Sen. Ed Markey (D-Mass.) said Monday he is planning to introduce legislation to give the Chinese parent company of TikTok more time to sell the app as the ban deadline looms less than a week away.
“As the Jan. 19 deadline approaches, TikTok creators and users across the nation are understandably alarmed,” Markey said in a Senate floor speech Monday. “They are uncertain about the future of the platform, their accounts, and the vibrant online communities they have cultivated.”
Markey, who urged President Biden last month to grant TikTok an extension to divest from parent company ByteDance, said the communities built on TikTok “cannot be replicated” on another platform.
He said he will soon introduce the “Extend the TikTok Deadline Act,” which would give ByteDance another 270 days to sell the app.
It comes as the Supreme Court weighs TikTok’s challenge to the divest-or-ban law, which passed Congress with wide bipartisan majorities and was signed by President Biden in April.
The law requires TikTok to face a ban in the U.S. beginning Sunday unless it divests from ByteDance.
The Supreme Court heard oral arguments over the law last week, during which the justices expressed sympathy with the government’s national security concerns about the platform’s ties to China.
At the center of the case is whether the government’s national security interest outweigh the free speech concerns raised by TikTok and a group of creators that challenged the law as violating the First Amendment.
The high court has yet to issue a decision on the matter.
Markey acknowledged TikTok has “its problems” related to privacy and the mental health of young users and pledged to hold TikTok accountable.
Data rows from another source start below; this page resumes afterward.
(** The state is [Started] from the recorded start time to the recorded
    stop time. *)
Lemma state_Started_iff (ctx : Context) (this : t) :
  state ctx this = Tone.Started <->
  ~ _startTime this == -1 /\
  _startTime this <= now ctx /\ now ctx < _stopTime this.
Proof.
  assert (H1 : ~ _startTime this == -1
               <-> Qeq_bool (_startTime this) (-1) = false).
  { rewrite <- Qeq_bool_iff.
    destruct (Qeq_bool (_startTime this) (-1)); split; congruence. }
  assert (H3 : now ctx < _stopTime this
               <-> Qle_bool (_stopTime this) (now ctx) = false).
  { split.
    - intros H. destruct (Qle_bool (_stopTime this) (now ctx)) eqn:E;
        [|reflexivity].
      apply Qle_bool_iff in E. destruct (Qlt_not_le _ _ H E).
    - intros E. apply Qnot_le_lt. rewrite <- Qle_bool_iff. congruence. }
  rewrite H1, H3, <- Qle_bool_iff. unfold state, Qlt_bool.
  destruct (Qeq_bool (_startTime this) (-1)),
    (Qle_bool (_startTime this) (now ctx)),
    (Qle_bool (_stopTime this) (now ctx)); simpl;
    split; try discriminate; try tauto; intuition discriminate.
Qed.

(** C10. A looping voice on which [stop] was not called yet (its stop time
    is the initial -1) and that is started without a duration keeps the
    stop time -1, because [start] does not call [stop]; its state is
    [Stopped] at every time of the clock (the clock of the audio context
    is never negative; every time from -1 on is covered), although the
    native node was started and plays. A later [stop]
    records a stop time, and from the start time up to that stop time the
    state is [Started]. *)
Theorem looping_without_duration_reports_stopped
    (ctx : Context) (this this' : t) (time offset gain fadeInTime : option Q) :
  loop this = true ->
  _stopTime this == -1 ->
  start ctx this time offset None gain fadeInTime = OK this' ->
  _stopTime this' == -1 /\
  _source_start this' =
    Some (toSeconds ctx time,
          wrapped_offset this (start_offset this offset)) /\
  (forall ctx', -1 <= now ctx' -> state ctx' this' = Tone.Stopped) /\
  (forall ctx2 time2 fadeOutTime2 this2 ctx',
     stop ctx2 this' time2 fadeOutTime2 = OK this2 ->
     ~ _startTime this' == -1 ->
     _startTime this' <= now ctx' ->
     now ctx' < toSeconds ctx2 time2 + fade_of fadeOutTime2 (fadeOut this') ->
     state ctx' this2 = Tone.Started).
Proof.
  intros Hloop Hunset Hstart.
  apply start_fields in Hstart. cbv zeta in Hstart.
  destruct Hstart as (Hst & _ & _ & _ & _ & _ & Hss & Hsp).
  unfold schedules_stop in Hsp. rewrite Hloop in Hsp. simpl in Hsp.
  destruct Hsp as (Hsp & _).
  assert (Hsp' : _stopTime this' == -1) by now rewrite Hsp.
  split; [exact Hsp'|]. split; [exact Hss|]. split.
  - intros ctx' Hnow. now apply state_Stopped_unset.
  - intros ctx2 time2 fadeOutTime2 this2 ctx' Hstop Hne Hge Hlt.
    apply stop_fields in Hstop.
    destruct Hstop as (_ & Hsp2 & _ & Hst2 & _).
    apply state_Started_iff. rewrite Hst2, Hsp2. tauto.
Qed.

Lemma looping_without_duration_reports_stopped_witness :
  exists this',
    start ctx0 loopingX (Some 1) None None None None = OK this' /\
    state {| now := 3 # 2; sampleTime := 1 # 44100 |} this' = Tone.Stopped.
Proof.
  destruct (start ctx0 loopingX (Some 1) None None None None)
    as [this'|e] eqn:Hs; [|vm_compute in Hs; discriminate].
  exists this'. split; [reflexivity|].
  destruct (looping_without_duration_reports_stopped ctx0 loopingX this'
              (Some 1) None None None) as (_ & _ & H & _).
  - reflexivity.
  - reflexivity.
  - exact Hs.
  - apply H. vm_compute. discriminate.
Defined.

End LoopingState.

(** ** The frequency ratio of an interval *)

Section Ratio.

Local Open Scope R_scope.

Lemma ratio_pos (i : Z) : 0 < Tone.intervalToFrequencyRatio i.
Proof. unfold Tone.intervalToFrequencyRatio, Rpower. apply exp_pos. Qed.

Lemma ratio_0 : Tone.intervalToFrequencyRatio 0 = 1.
Proof.
  unfold Tone.intervalToFrequencyRatio.
  replace (IZR 0 / 12) with 0 by lra. apply Rpower_O. lra.
Qed.

Lemma ratio_minus2_pow6 : Tone.intervalToFrequencyRatio (-2) ^ 6 = / 2.
Proof.
  unfold Tone.intervalToFrequencyRatio.
  rewrite <- Rpower_pow by (unfold Rpower; apply exp_pos).
  rewrite Rpower_mult.
  replace (IZR (-2) / 12 * INR 6) with (Ropp 1) by (simpl; lra).
  rewrite Rpower_Ropp, Rpower_1 by lra. reflexivity.
Qed.

Lemma ratio_minus2 :
  0.8908 < Tone.intervalToFrequencyRatio (-2) < 0.8910.
Proof.
  pose proof (ratio_pos (-2)) as Hpos. pose proof ratio_minus2_pow6 as H6.
  set (x := Tone.intervalToFrequencyRatio (-2)) in *.
  split.
  - destruct (Rlt_le_dec 0.8908 x) as [H|H]; [exact H|exfalso].
    assert (Hle : x ^ 6 <= 0.8908 ^ 6) by (apply pow_incr; lra).
    rewrite H6 in Hle. simpl in Hle. lra.
  - destruct (Rlt_le_dec x 0.8910) as [H|H]; [exact H|exfalso].
    assert (Hle : 0.8910 ^ 6 <= x ^ 6) by (apply pow_incr; lra).
    rewrite H6 in Hle. simpl in Hle. lra.
Qed.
“But a TikTok ban would impose serious consequences on millions of Americans who depend on the app for social connections and their economic livelihood,” he said. “We cannot allow that to happen.”
Markey, along with Sen. Ran Paul (R-Ky.) and Rep. Ro Khanna (D-Calif.), submitted an amicus brief last month urging the Supreme Court to not uphold the ban. They argued the ban is not backed up by evidence and violates the First Amendment.